Report every line below that has the string "Require" in it.
********
(** * Emoji remapping for structured text files

    A shallow embedding of [emojis/emoji_manager.py] and the properties of
    its scanner, mapping builder, substitution step, format handlers and
    driver.

    Python strings are sequences of Unicode code points: a [str] is a list
    of code points, each a [Z].  Dictionaries are finite maps ([gmap]), the
    [set] of [get_emojis_in_order] is a [gset], the [deque] of
    [build_emoji_map] a list whose head is the left end.  A raised exception
    is [None]. *)

From Stdlib Require Import ZArith List String Ascii Lia Floats.
From stdpp Require Import base option list gmap sets.
From Equations Require Import Equations.

Local Open Scope Z_scope.

(** ** Strings *)

Abbreviation str := (list Z).

(** An ASCII literal as a Python string. *)
Definition lit (s : string) : str :=
  List.map (fun a => Z.of_N (N_of_ascii a)) (list_ascii_of_string s).

(** ** The emoji pool (lines 11-38) *)

Definition EMOJI_ANIMALS_NATURE : list str :=
  [ [0x1F436]; [0x1F431]; [0x1F42D]; [0x1F439]; [0x1F430];
    [0x1F98A]; [0x1F43B]; [0x1F43C]; [0x1F428]; [0x1F42F];
    [0x1F981]; [0x1F42E]; [0x1F437]; [0x1F438]; [0x1F435];
    [0x1F984]; [0x1F414]; [0x1F427]; [0x1F426]; [0x1F424] ].

Definition EMOJI_FOOD_DRINK : list str :=
  [ [0x1F34F]; [0x1F34E]; [0x1F350]; [0x1F34A]; [0x1F34B];
    [0x1F34C]; [0x1F349]; [0x1F347]; [0x1F353]; [0x1FAD0];
    [0x1F348]; [0x1F352]; [0x1F351]; [0x1F96D]; [0x1F34D];
    [0x1F965]; [0x1F95D]; [0x1F345]; [0x1F346]; [0x1F951] ].

Definition EMOJI_ACTIVITY : list str :=
  [ [0x26BD]; [0x1F3C0]; [0x1F3C8]; [0x26BE]; [0x1F3BE];
    [0x1F3D0]; [0x1F3C9]; [0x1F3B1]; [0x1F3D3]; [0x1F3F8];
    [0x1F945]; [0x1F3D2]; [0x1F3D1]; [0x1F3CF]; [0x26F3];
    [0x1F3F9]; [0x1F3A3]; [0x1F93F]; [0x1F94A]; [0x1F94B] ].

Definition EMOJI_OBJECTS : list str :=
  [ [0x231A]; [0x1F4F1]; [0x1F4BB]; [0x1F5A8; 0xFE0F]; [0x1F579; 0xFE0F];
    [0x1F3AE]; [0x1F4F7]; [0x1F4F8]; [0x1F4F9]; [0x1F3A5];
    [0x1F4FA]; [0x1F4FB]; [0x1F399; 0xFE0F]; [0x1F39A; 0xFE0F];
    [0x1F39B; 0xFE0F]; [0x260E; 0xFE0F]; [0x1F4DE]; [0x1F4DF]; [0x1F4E0];
    [0x1F50B] ].

Definition EMOJI_PLACES : list str :=
  [ [0x1F697]; [0x1F695]; [0x1F699]; [0x1F68C]; [0x1F68E];
    [0x1F3CE; 0xFE0F]; [0x1F693]; [0x1F691]; [0x1F692]; [0x1F690];
    [0x1F6FB]; [0x1F69A]; [0x1F69B]; [0x1F69C]; [0x1F3CD; 0xFE0F];
    [0x1F6F5]; [0x1F6B2]; [0x1F6F4]; [0x1F6A8]; [0x1F694] ].

Definition ANDROID_EMOJI_POOL : list str :=
  EMOJI_ANIMALS_NATURE ++ EMOJI_FOOD_DRINK ++ EMOJI_ACTIVITY ++
  EMOJI_OBJECTS ++ EMOJI_PLACES.

(** ** The scanner (lines 41-60) *)

Definition in_range (lo hi c : Z) : bool := (lo <=? c) && (c <=? hi).

(** The character class of [EMOJI_REGEX], one disjunct per range. *)
Definition emoji_class (c : Z) : bool :=
  in_range 0x1F300 0x1F5FF c || in_range 0x1F600 0x1F64F c ||
  in_range 0x1F680 0x1F6FF c || in_range 0x1F700 0x1F77F c ||
  in_range 0x1F780 0x1F7FF c || in_range 0x1F800 0x1F8FF c ||
  in_range 0x1F900 0x1F9FF c || in_range 0x1FA00 0x1FA6F c ||
  in_range 0x1FA70 0x1FAFF c || in_range 0x2702 0x27B0 c ||
  in_range 0x24C2 0x1F251 c.

(** [EMOJI_REGEX] is [[class]+]: at a position whose character is in the
    class the greedy [+] takes every following character of the class. *)
Fixpoint class_run (text : str) : str :=
  match text with
  | c :: rest => if emoji_class c then c :: class_run rest else []
  | [] => []
  end.

Fixpoint after_run (text : str) : str :=
  match text with
  | c :: rest => if emoji_class c then after_run rest else text
  | [] => []
  end.

(** [EMOJI_REGEX.sub(repl, text)]: the text is scanned from the left; where
    the pattern matches, the match is replaced by [repl match] and the scan
    resumes after it, elsewhere the character is copied. *)
Equations? regex_sub (repl : str -> str) (text : str) : str
  by wf (length text) lt :=
regex_sub repl [] := [];
regex_sub repl (c :: rest) :=
  if emoji_class c
  then repl (c :: class_run rest) ++ regex_sub repl (after_run rest)
  else c :: regex_sub repl rest.
Proof.
  all: assert (length (after_run rest) <= length rest)%nat
    by (clear; induction rest as [|c' rest' IH]; simpl;
        [|destruct (emoji_class c'); simpl]; lia); lia.
Qed.

(** [EMOJI_REGEX.findall(text)]: the matches, from left to right. *)
Equations? regex_findall (text : str) : list str
  by wf (length text) lt :=
regex_findall [] := [];
regex_findall (c :: rest) :=
  if emoji_class c
  then (c :: class_run rest) :: regex_findall (after_run rest)
  else regex_findall rest.
Proof.
  all: assert (length (after_run rest) <= length rest)%nat
    by (clear; induction rest as [|c' rest' IH]; simpl;
        [|destruct (emoji_class c'); simpl]; lia); lia.
Qed.

Definition extract_emojis (text : str) : list str := regex_findall text.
********
Reply to the exercise:
From Stdlib Require Import ZArith List String Ascii Lia Floats.
From stdpp Require Import base option list gmap sets.
From Equations Require Import Equations.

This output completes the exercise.